If you'd like to use a pathfinding algorithm that uses minimal run-time processing power, and you've got a bit of programming experience, this is a great place to both learn and snag a sharp piece of a code for your 3D game. If you can't follow everything I'm posting here, then feel free to contact me and ask questions. All code here is 100% free to use for any purpose. If you'd like to support me, tell your friends about Plunker, and buy it! I'm not going to package this in a friendly drag and drop Unity Asset, I'm going to upload the source code and guide you through how to use it in your own game and you'll probably want to alter it to fit your needs. If you can follow how I made this then I'm confident that you can make much use of it.
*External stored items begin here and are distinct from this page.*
Lemma AssignRun_structure (personas : list Persona) (cs : PlannerConstraints)
    (st : PersonaAssigner.LoopState) (slots : list MatchedSlot)
    (st' : PersonaAssigner.LoopState) :
  AssignRun personas cs st slots st' ->
  exists new dropped,
    PersonaAssigner.assignedSlots st' = PersonaAssigner.assignedSlots st ++ new /\
    as_slot <$> new `sublist_of` slots /\
    dropped `sublist_of` slot_date <$> slots /\
    (length new + length dropped = length slots)%nat /\
    Forall (fun s => opPersona s ∈ personas /\
                     Forall (fun c => c ∈ personas) (commenterPersonas s)) new /\
    PersonaAssigner.pairingsThisWeek st'
    = PersonaAssigner.pairingsThisWeek st
      ∪ list_to_set
          (concat ((fun s => PersonaAssigner.pairingKeys (opPersona s)
                               (commenterPersonas s)) <$> new)) /\
    (2 <= maxPersonasPerThread cs ->
     PersonaAssigner.warningsSoFar st'
     = PersonaAssigner.warningsSoFar st ++ (PersonaAssigner.NoEligibleOP <$> dropped)).
Proof.
  induction 1 as [st | st slot st1 rest st' Hstep Hrun IH].
  - exists [], []. rewrite !app_nil_r. simpl.
    split; [reflexivity |]. split; [constructor |]. split; [apply sublist_nil_l |].
    split; [reflexivity |]. split; [constructor |].
    split; [| intros _; reflexivity].
    rewrite (right_id_L ∅ (∪)). reflexivity.
  - destruct IH as (new & dropped & Hs & Hsub & Hdrop & Hlen & Hall & Hpair & Hwarn).
    destruct Hstep as [_ [(Hs1 & _ & Hp1 & Hw1) |
      (op & sel & Hop & _ & Hsel & Hmax & Hb & _ & Hs1 & _ & _ & Hp1 & Hw1)]].
    + exists new, (slot_date slot :: dropped).
      rewrite Hs, Hs1, Hpair, Hp1.
      split; [reflexivity |]. split; [apply sublist_cons, Hsub |].
      split; [apply sublist_skip, Hdrop |]. split; [simpl; lia |].
      split; [exact Hall |]. split; [reflexivity |].
      intros H2. rewrite (Hwarn H2), Hw1, <- app_assoc. reflexivity.
    + exists ({| as_slot := slot; opPersona := op; commenterPersonas := sel |} :: new),
             dropped.
      rewrite Hs, Hs1, Hpair, Hp1, <- app_assoc.
      split; [reflexivity |]. split; [apply sublist_skip, Hsub |].
      split; [apply sublist_cons, Hdrop |]. split; [simpl; lia |].
      split.
      { constructor; [| exact Hall]. cbn [opPersona commenterPersonas].
        split; [exact Hop |]. eapply Forall_impl; [exact Hsel |]. intros c Hc. apply Hc. }
      split.
      { unfold PersonaAssigner.updatePairings. rewrite fmap_cons.
        cbn [concat opPersona commenterPersonas]. rewrite list_to_set_app_L.
        rewrite (assoc_L (∪)). reflexivity. }
      intros H2. rewrite (Hwarn H2), Hw1.
      rewrite validateThreadStructure_nil, app_nil_r; [reflexivity | | exact Hb].
      rewrite length_fmap. apply Hmax, H2.
Qed.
This code builds a network of connected nodes that are processed as waypoints for the fastest path from node A to node B. Every single path from every node to every other node will be stored in an array. This way, you can pre-process the fastest paths and then look them up often without burning processing power. Almost immediately after booting, you can query the Node Network for the fastest path between two transforms that can readily see one of the nodes. In other words, if your player is in a maze, running from enemies, the enemy can call NodeNetwork.FastestPath(Player.transform, Enemy.transform) some raycasting will be done to determine which nodes are visible to the player character and the enemy character. The output is an array of waypoints that you can use in your enemy script.
In this section I'm going to walk you through Pathfinding algorithms in Plunker in 5 sections.
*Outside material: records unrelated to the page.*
(** * xunit-autolabeler-v2: snippet/test correlation

    A shallow embedding of the Python sources

      - [ast_parser/python/test_parser.py]
      - [ast_parser/core/analyze.py]
      - [ast_parser/core/cli.py]

    together with the properties of the correlation engine that the
    specification states about them.

    Conventions of the embedding.
    - Python [str] is [string]; a list is [list]; a tuple is a product.
    - A Python [dict] that is only read by key, or built by
      "append under key", is a [gmap]; a Python [set] of strings is a
      [gset string].  The iteration order of a Python set is not
      specified by the language: wherever the source iterates over a set,
      the model takes the order from a function [set_iter] about which
      only "it enumerates the set" is assumed.
    - A function that can raise returns a [result]; exceptions are the
      constructors of [exn].
    - Python's own [os.path] functions are embedded for POSIX paths, after
      [posixpath.py]. *)

From Stdlib Require Import Ascii String.
From stdpp Require Import base option list sets gmap strings.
When finding the fastest path in a 3D environment, one may hear mention of something called A-Star search algorithms. This is an abstract extension of Dijkstra's algorithm for finding the fastest path between two nodes using heuristics. I'm going to focus on my own implementation of Dijkstra's Algorithm. School teaches you algorithms like these in a conceptual way, but often you realize that the concepts require a lot of work to apply to real life niche solutions. Dijkstra wasn't thinking of massive sand creatures navigating a maze to hunt down a player character on their own, but because his conceptual algorithm is abstract and vague, it can be applied to many things with some thought and work. I won't explain Dijkstra's in detail, since there's an entire Wikipedia page that explains it.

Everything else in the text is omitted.